• _Assignment_: From the line containing "(** A fresh log is good. *)" to the final line of the listing, restate each line word for word and add nothing.

━━━━

(* ===== verification/Txn.v ===== *)
(** * Transactions (src/storage/transaction_impl.cpp)

    A [TransactionImpl] buffers its writes; the storage engine applies them at
    commit.  Reads through a transaction see its own write set only. *)

From S2P Require Import Prelude Table.

Inductive WriteOp := WINSERT | WUPDATE | WDELETE.

#[export] Instance WriteOp_eq_dec : EqDecision WriteOp.
Proof. solve_decision. Defined.

Record WriteOperation := {
  w_op : WriteOp;
  w_table : string;
  w_row : Row
}.

Inductive IsolationLevel :=
| READ_UNCOMMITTED | READ_COMMITTED | REPEATABLE_READ | SNAPSHOT | SERIALIZABLE.

Inductive TxnState := ACTIVE | COMMITTED | ABORTED.

#[export] Instance TxnState_eq_dec : EqDecision TxnState.
Proof. solve_decision. Defined.

Record Transaction := {
  t_id : Z;
  t_timestamp : Z;
  t_level : IsolationLevel;
  t_state : TxnState;
  t_read_only : bool;
  t_write_set : list WriteOperation
}.

Definition new_Transaction (id timestamp : Z) (level : IsolationLevel) : Transaction :=
  {| t_id := id; t_timestamp := timestamp; t_level := level; t_state := ACTIVE;
     t_read_only := false; t_write_set := [] |}.

Definition GetId (t : Transaction) : string := "txn-" +:+ pretty (t_id t).

Definition set_state (s : TxnState) (t : Transaction) : Transaction :=
  {| t_id := t_id t; t_timestamp := t_timestamp t; t_level := t_level t; t_state := s;
     t_read_only := t_read_only t; t_write_set := t_write_set t |}.

Definition SetCommitted : Transaction → Transaction := set_state COMMITTED.
Definition SetAborted : Transaction → Transaction := set_state ABORTED.

Definition SetReadOnly (ro : bool) (t : Transaction) : Transaction :=
  {| t_id := t_id t; t_timestamp := t_timestamp t; t_level := t_level t; t_state := t_state t;
     t_read_only := ro; t_write_set := t_write_set t |}.

Definition IsActive (t : Transaction) : bool := bool_decide (t_state t = ACTIVE).

Definition stage (op : WriteOperation) (t : Transaction) : Transaction :=
  {| t_id := t_id t; t_timestamp := t_timestamp t; t_level := t_level t; t_state := t_state t;
     t_read_only := t_read_only t; t_write_set := t_write_set t ++ [op] |}.

Definition Insert (t : Transaction) (table : string) (row : Row) : Transaction * bool :=
  if IsActive t
  then (stage {| w_op := WINSERT; w_table := table; w_row := row |} t, true)
  else (t, false).

Definition Update (t : Transaction) (table key : string) (row : Row) : Transaction * bool :=
  if IsActive t
  then (stage {| w_op := WUPDATE; w_table := table; w_row := with_key key row |} t, true)
  else (t, false).

Definition Delete (t : Transaction) (table key : string) : Transaction * bool :=
  if IsActive t
  then (stage {| w_op := WDELETE; w_table := table; w_row := mkRow key ∅ |} t, true)
  else (t, false).

(** The loop over the write set in [Get]: the first write to the key answers. *)
Fixpoint first_write (ws : list WriteOperation) (table key : string) : option (option Row) :=
  match ws with
  | [] => None
  | w :: ws' =>
      if bool_decide (w_table w = table) && bool_decide (row_key (w_row w) = key) then
        Some (if bool_decide (w_op w = WDELETE) then None else Some (w_row w))
      else first_write ws' table key
  end.

Definition Get (t : Transaction) (table key : string) : option Row :=
  if IsActive t then default None (first_write (t_write_set t) table key) else None.

(** [Scan] calls back on no row. *)
Definition Scan {S} (t : Transaction) (table start_key end_key : string)
    (callback : S → string → Row → S * bool) (s : S) : S := s.

(** ** What a transaction reads of its own writes *)

Definition writes_to (table key : string) (w : WriteOperation) : Prop :=
  w_table w = table ∧ row_key (w_row w) = key.

#[export] Instance writes_to_dec table key w : Decision (writes_to table key w).
Proof. unfold writes_to. apply _. Defined.

Lemma first_write_head ws table key :
  first_write ws table key =
  (λ w, if decide (w_op w = WDELETE) then None else Some (w_row w))
    <$> head (filter (writes_to table key) ws).
Proof.
  induction ws as [|w ws IH]; [done|]. simpl. rewrite filter_cons. unfold writes_to at 1.
  destruct (bool_decide (w_table w = table) && bool_decide (row_key (w_row w) = key)) eqn:E.
  - apply andb_true_iff in E as [?%bool_decide_eq_true ?%bool_decide_eq_true].
    rewrite decide_True by done. simpl. by rewrite decide_bool_decide.
  - rewrite decide_False; [done|]. intros [H1 H2]. apply andb_false_iff in E as [E|E];
      by apply bool_decide_eq_false in E.
Qed.

(** Reading a key inside an active transaction answers with the OLDEST
    staged write to that key (nothing if that write is a delete), whatever was
    staged later: after insert-then-update the insert's row comes back, after
    insert-then-delete the deleted row is still visible. *)
Theorem Get_oldest_write t table key w ws :
  t_state t = ACTIVE →
  filter (writes_to table key) (t_write_set t) = w :: ws →
  Get t table key = (if decide (w_op w = WDELETE) then None else Some (w_row w)) ∧
  (∀ row, Get (Update t table key row).1 table key = Get t table key) ∧
  Get (Delete t table key).1 table key = Get t table key.
Proof.
  intros Ha Hw.
  assert (∀ l, Get {| t_id := t_id t; t_timestamp := t_timestamp t; t_level := t_level t;
                      t_state := t_state t; t_read_only := t_read_only t;
                      t_write_set := t_write_set t ++ l |} table key
               = (if decide (w_op w = WDELETE) then None else Some (w_row w))) as Hget.
  { intros l. unfold Get, IsActive. simpl. rewrite bool_decide_eq_true_2 by done.
    rewrite first_write_head, filter_app, Hw. done. }
  assert (Get t table key = (if decide (w_op w = WDELETE) then None else Some (w_row w))) as H0.
  { rewrite <- (Hget []). rewrite app_nil_r. by destruct t. }
  rewrite H0. unfold Update, Delete, IsActive. rewrite !bool_decide_eq_true_2 by done.
  split_and!; [done|intros; apply Hget|apply Hget].
Qed.

Definition demo_txn : Transaction :=
  (Insert (new_Transaction 1 1 READ_COMMITTED) "t" (mkRow "k" {[ "v" := VInt64 1 ]})).1.

Lemma Get_oldest_write_witness :
  Get (Update demo_txn "t" "k" (mkRow "k" {[ "v" := VInt64 2 ]})).1 "t" "k"
    = Some (mkRow "k" {[ "v" := VInt64 1 ]}) ∧
  Get (Delete demo_txn "t" "k").1 "t" "k" = Some (mkRow "k" {[ "v" := VInt64 1 ]}).
Proof.
  destruct (Get_oldest_write demo_txn "t" "k"
              {| w_op := WINSERT; w_table := "t"; w_row := mkRow "k" {[ "v" := VInt64 1 ]} |} [])
    as (H0 & Hu & Hd); [done | by vm_compute |].
  split; [rewrite Hu|rewrite Hd]; rewrite H0; done.
Defined.
(** Batches answered true are in the part of the history that was written. *)
Lemma acked_written m w b :
  inv m w → failed (ghost w) = false → b ∈ accepted (ghost w) →
  promises w !! pb_done b = Some (Some true) →
  b ∈ dropped (ghost w) ∨ b ∈ written (ghost w).
Proof.
  intros [_ _ _ (l & Hacc & Hl) Hpend _ _ _] Hf Hb Hp. rewrite Hacc, (Hl Hf) in Hb.
  apply elem_of_app in Hb as [Hb|Hb]; [by apply elem_of_app|].
  assert (promises w !! pb_done b = Some None) as Hn
    by by apply Hpend, list_elem_of_fmap_2.
  by rewrite Hn in Hp.
Qed.

Lemma logged_batch g b :
  b ∈ written g → ∃ pre post, logged g = pre ++ pb_entries b ++ post.
Proof.
  intros (l & k & Hw)%list_elem_of_split. unfold logged. rewrite Hw.
  exists (base g ++ concat (pb_entries <$> l)), (concat (pb_entries <$> k)).
  rewrite fmap_app, fmap_cons, concat_app, concat_cons. by rewrite <- !app_assoc.
Qed.

(** What a crash may leave in the file: its entries, then those being written. *)
Definition at_risk (w : WalState) : list WALEntry :=
  logged (ghost w) ++ concat (pb_entries <$> in_flight w).
(* ===== verification/WalStore.v ===== *)
(** * The log as the storage engine sees it

    The storage engine calls the write-ahead log through the interface
    [WalApi]: submit a batch and wait for its answer, read everything back,
    truncate.  [WalSpec] is what the log promises: a batch answered true is in
    the log, after everything before it, with its payload intact.  The instance
    runs the group commit of WalWriter.v: the caller's request, then the writer
    thread until it has answered. *)

From S2P Require Import Prelude Codec RowCodec Wal WalWriter.
From coqutil Require Import Byte.

(** ** The interface *)

Class WalApi (W : Type) := {
  wal_append : list WALEntry → W → W * bool;
  wal_ReadAll : W → list WALEntry;
  wal_GetLastSequence : W → Z;
  wal_GetSize : W → Z;
  wal_Truncate : Z → W → W * bool
}.

(** The log assigns the sequence number and the timestamp, nothing else. *)
Definition same_write (e e' : WALEntry) : Prop :=
  e_type e' = e_type e ∧ e_txn e' = e_txn e ∧ e_table e' = e_table e
  ∧ e_key e' = e_key e ∧ e_data e' = e_data e.

(** What the record format can hold. *)
Definition payload_wf (e : WALEntry) : Prop :=
  (WALEntryType_of_int (WALEntryType_to_int (e_type e)) = e_type e
   ∧ is_u 8 (WALEntryType_to_int (e_type e)))
  ∧ is_u 64 (e_txn e) ∧ zlength (record_bytes e) < 2 ^ 32.

#[export] Instance payload_wf_dec e : Decision (payload_wf e).
Proof. unfold payload_wf. apply _. Defined.

Class WalSpec (W : Type) `{WalApi W} := {
  wal_good : W → Prop;
  wal_append_good : ∀ es w,
    wal_good w → Forall payload_wf es →
    0 <= wal_GetLastSequence w + zlength es < 2 ^ 64 - 1 →
    (wal_append es w).2 = true → wal_good (wal_append es w).1;
  wal_append_log : ∀ es w,
    wal_good w → wal_good (wal_append es w).1 →
    (wal_append es w).2 = true ∧
    ∃ es', Forall2 same_write es es' ∧ wal_ReadAll (wal_append es w).1 = wal_ReadAll w ++ es';
  wal_truncate_log : ∀ w,
    wal_good w → wal_good (wal_Truncate (wal_GetLastSequence w) w).1 →
    wal_ReadAll (wal_Truncate (wal_GetLastSequence w) w).1 = []
}.

(** ** The instance *)

(** The log, the outcomes of its next writes (all is well once they run out)
    and the clock. *)
Record WalHost := { host : WalState; outcomes : list io; clock : Z }.

Section wal_host.
Variable m : SyncMode.

Definition next_io (w : WalHost) : io := default ok_io (head (outcomes w)).
Definition fresh_promise (s : WalState) : nat := fresh (dom (promises s)).

(** Let the writer take the queue, write it, and notice a failure. *)
Definition run_writer (w : WalHost) (s : WalState) : WalHost :=
  {| host := writer_run m [ok_io; next_io w; ok_io] s; outcomes := tail (outcomes w);
     clock := u64 (clock w + 1) |}.

Definition host_append (es : list WALEntry) (w : WalHost) : WalHost * bool :=
  let p := fresh_promise (host w) in
  let w' := run_writer w (AppendBatchAsync (clock w) p es (host w)).1 in
  (w', bool_decide (promises (host w') !! p = Some (Some true))).

Definition host_truncate (sequence : Z) (w : WalHost) : WalHost * bool :=
  if may_truncate sequence (host w) then
    let w' := run_writer w (Drain (fresh_promise (host w)) (host w)) in
    let '(s, ok) := TruncateFile true true (host w') in
    ({| host := s; outcomes := outcomes w'; clock := clock w' |}, ok)
  else (w, false).

#[export] Instance host_api : WalApi WalHost := {|
    wal_append := host_append;
    wal_ReadAll := λ w, ReadAll (contents (log (host w)));
    wal_GetLastSequence := λ w, GetLastSequence (host w);
    wal_GetSize := λ w, GetSize (host w);
    wal_Truncate := host_truncate
  |}.

(** ** The instance keeps the promise *)

(** A log at rest, nothing of which has failed. *)
Record host_good (w : WalHost) : Prop := {
  hg_inv : inv m (host w);
  hg_failed : failed (ghost (host w)) = false;
  hg_waiting : writer_pc (host w) = Waiting;
  hg_queue : queue_ (host w) = [];
  hg_stop : stop_ (host w) = false;
  hg_fatal : fatal_ (host w) = false;
  hg_next : 0 < next_sequence_ (host w) ∧ is_u 64 (next_sequence_ (host w));
  hg_clock : is_u 64 (clock w);
  hg_logged : Forall entry_wf (logged (ghost (host w)))
}.

Lemma zlength_record_bytes e :
  zlength (record_bytes e)
  = 37 + zlength (str_bytes (e_table e)) + zlength (str_bytes (e_key e)) + zlength (e_data e).
Proof.
  rewrite record_bytes_app. unfold PutString, PutBytes.
  rewrite !PutU64_le, !PutU32_le. unfold PutU8.
  rewrite !zlength_app. unfold zlength. rewrite !length_le_bytes. simpl. lia.
Qed.

Lemma assign_sequences_same ts next es : Forall2 same_write es (assign_sequences ts next es).1.
Proof.
  revert next. induction es as [|e es IH]; intros next; simpl; [constructor|].
  specialize (IH (u64 (next + 1))). destruct (assign_sequences ts (u64 (next + 1)) es).
  by constructor.
Qed.

Lemma assign_sequences_wf ts es : ∀ next,
  is_u 64 ts → 0 < next → next + zlength es < 2 ^ 64 → Forall payload_wf es →
  Forall entry_wf (assign_sequences ts next es).1
  ∧ (assign_sequences ts next es).2 = next + zlength es.
Proof.
  induction es as [|e es IH]; intros next Hts Hn Hlt Hes; unfold zlength in *; simpl in *.
  - split; [constructor|lia].
  - inversion_clear Hes as [|?? (Ht & Htx & Hlen) Hes'].
    rewrite u64_small by (unfold is_u; lia).
    destruct (IH (next + 1)) as [IH1 IH2]; [done|lia|lia|done|].
    destruct (assign_sequences ts (next + 1) es) as [es' next']. simpl in *. split; [|lia].
    constructor; [|done]. split; [done|]. simpl. split.
    + split_and!; try done; unfold is_u; lia.
    + rewrite zlength_record_bytes in *. done.
Qed.

Definition append_result (w : WalHost) (es : list WALEntry) : WalState :=
  let '(es', next) := assign_sequences (clock w) (next_sequence_ (host w)) es in
  let b := {| pb_bytes := serialize_all es'; pb_done := fresh_promise (host w);
              pb_entries := es' |} in
  let '(f', ok) := WriteAndSync m (next_io w) (serialize_all es') (log (host w)) in
  {| log := f'; next_sequence_ := next; queue_ := []; stop_ := false; fatal_ := negb ok;
     writer_pc := Waiting; promises := answer ok [b] (<[pb_done b := None]> (promises (host w)));
     ghost := record_write ok [b] (accept b (ghost (host w))) |}.

Lemma host_append_eq w es : host_good w → host (host_append es w).1 = append_result w es.
Proof.
  intros [_ _ Hpc Hq Hst Hft _ _ _].
  unfold host_append, run_writer, append_result, AppendBatchAsync. rewrite Hft. cbn [fst host].
  destruct (assign_sequences _ _ _) as [es' next]. cbn [fst writer_run].
  unfold WriterLoop at 3. cbn [writer_pc enqueue queue_]. rewrite Hpc, Hq. cbn [app].
  unfold WriterLoop at 2. cbn [writer_pc log next_sequence_ queue_ stop_ fatal_ promises ghost].
  cbn [fmap list_fmap concat pb_bytes]. rewrite app_nil_r.
  destruct (WriteAndSync _ _ _ _) as [f' ok]. cbn [enqueue stop_ fatal_]. rewrite Hst, Hft.
  by destruct ok.
Qed.

Lemma host_append_answer w es :
  (host_append es w).2
  = bool_decide (promises (host (host_append es w).1) !! fresh_promise (host w)
                 = Some (Some true)).
Proof. done. Qed.

Lemma append_ok w es :
  host_good w → failed (ghost (host (host_append es w).1)) = false →
  (host_append es w).2 = true
  ∧ ∃ es', es' = (assign_sequences (clock w) (next_sequence_ (host w)) es).1
    ∧ logged (ghost (host (host_append es w).1)) = logged (ghost (host w)) ++ es'.
Proof.
  intros Hg Hf. pose proof (host_append_eq w es Hg) as Heq. destruct Hg as [_ Hf0 _ _ _ _ _ _ _].
  rewrite host_append_answer. rewrite Heq in *. unfold append_result in *.
  destruct (assign_sequences _ _ _) as [es' next].
  destruct (WriteAndSync _ _ _ _) as [f' ok]. cbn in Hf. rewrite Hf0 in Hf.
  destruct ok; [|done]. split.
  - apply bool_decide_eq_true. cbn. by rewrite lookup_insert_eq.
  - exists es'. split; [done|]. unfold logged, record_write, accept. cbn. rewrite Hf0. cbn.
    rewrite fmap_app, concat_app. cbn. by rewrite app_nil_r, app_assoc.
Qed.

Lemma host_inv_append es w : host_good w → inv m (host (host_append es w).1).
Proof.
  intros [Hi _ _ _ Hst _ _ _ _]. unfold host_append, run_writer. cbn [fst host writer_run].
  do 3 apply inv_WriterLoop. eapply inv_step; [|exact Hi]. apply step_append; [done|].
  unfold fresh_promise. apply not_elem_of_dom, is_fresh.
Qed.

Lemma read_logged w :
  host_good w → ReadAll (contents (log (host w))) = logged (ghost (host w)).
Proof.
  intros [Hi Hf _ _ _ _ _ _ Hl]. destruct (inv_file _ _ Hi Hf) as (-> & _ & _).
  rewrite <- (app_nil_r (serialize_all _)). apply ReadAll_log; [done|by left].
Qed.

Lemma host_append_good es w :
  host_good w → Forall payload_wf es →
  0 <= GetLastSequence (host w) + zlength es < 2 ^ 64 - 1 →
  (host_append es w).2 = true → host_good (host_append es w).1.
Proof.
  intros Hg Hes Hroom Hok. pose proof (host_append_eq w es Hg) as Heq.
  pose proof (host_inv_append es w Hg) as Hinv.
  assert (GetLastSequence (host w) = next_sequence_ (host w) - 1) as Hlast.
  { apply u64_small. destruct (hg_next _ Hg). unfold is_u in *. lia. }
  pose proof (zlength_nonneg es).
  destruct (assign_sequences_wf (clock w) es (next_sequence_ (host w))) as [Hwf Hnext];
    [apply Hg|apply Hg|lia|done|].
  assert (failed (ghost (host (host_append es w).1)) = false) as Hf.
  { rewrite host_append_answer in Hok. apply bool_decide_eq_true in Hok. rewrite Heq in *.
    unfold append_result in *. destruct (assign_sequences _ _ _) as [es' next].
    destruct (WriteAndSync _ _ _ _) as [f' ok]. cbn in *. rewrite lookup_insert_eq in Hok.
    simplify_eq. by rewrite (hg_failed _ Hg). }
  destruct (append_ok w es Hg Hf) as (_ & es' & -> & Hlog).
  split; try done.
  - by rewrite Heq; unfold append_result; repeat case_match.
  - by rewrite Heq; unfold append_result; repeat case_match.
  - by rewrite Heq; unfold append_result; repeat case_match.
  - rewrite Heq in Hf |- *. unfold append_result in *. repeat case_match. cbn in *.
    rewrite (hg_failed _ Hg) in Hf. by destruct b.
  - rewrite Heq. unfold append_result. destruct (assign_sequences _ _ _) as [es' next].
    destruct (WriteAndSync _ _ _ _). cbn in *. destruct (hg_next _ Hg). unfold is_u. lia.
  - apply u64_range.
  - rewrite Hlog. apply Forall_app. split; [apply Hg|done].
Qed.

Lemma host_append_log es w :
  host_good w → host_good (host_append es w).1 →
  (host_append es w).2 = true ∧
  ∃ es', Forall2 same_write es es'
    ∧ ReadAll (contents (log (host (host_append es w).1)))
      = ReadAll (contents (log (host w))) ++ es'.
Proof.
  intros Hg Hg'. destruct (append_ok w es Hg (hg_failed _ Hg')) as (Hok & es' & -> & Hlog).
  split; [done|]. eexists. split; [apply assign_sequences_same|].
  by rewrite !read_logged, Hlog.
Qed.

Lemma host_truncate_log w :
  ReadAll (contents (log (host (host_truncate (GetLastSequence (host w)) w).1))) = [].
Proof.
  unfold host_truncate, may_truncate, GetLastSequence. by rewrite Z.ltb_irrefl.
Qed.

Lemma host_inv_truncate seq w : host_good w → inv m (host (host_truncate seq w).1).
Proof.
  intros Hg. unfold host_truncate. destruct (may_truncate seq (host w)); [|apply Hg].
  unfold run_writer. cbn [host writer_run].
  match goal with |- context [TruncateFile true true ?x] =>
    change (inv m (TruncateFile true true x).1) end.
  apply inv_TruncateFile. do 3 apply inv_WriterLoop.
  eapply inv_step; [|apply (hg_inv _ Hg)]. apply step_drain.
  unfold fresh_promise. apply not_elem_of_dom, is_fresh.
Qed.

#[export] Instance host_spec : WalSpec WalHost := {|
    wal_good := host_good;
    wal_append_good := host_append_good;
    wal_append_log := host_append_log;
    wal_truncate_log := λ w _ _, host_truncate_log w
  |}.

(** A fresh log is good. *)
Definition new_host (ios : list io) (now : Z) : WalHost :=
  {| host := Initialize 0 []; outcomes := ios; clock := u64 now |}.

Lemma new_host_good ios now : host_good (new_host ios now).
Proof.
  split; try done.
  - apply inv_Initialize with []. split; [done|constructor].
  - apply u64_range.
Qed.
End wal_host.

━━━━

• _Solution for this exercise_:
(** A fresh log is good. *)
Definition new_host (ios : list io) (now : Z) : WalHost :=
  {| host := Initialize 0 []; outcomes := ios; clock := u64 now |}.

Lemma new_host_good ios now : host_good (new_host ios now).
Proof.
  split; try done.
  - apply inv_Initialize with []. split; [done|constructor].
  - apply u64_range.
Qed.
End wal_host.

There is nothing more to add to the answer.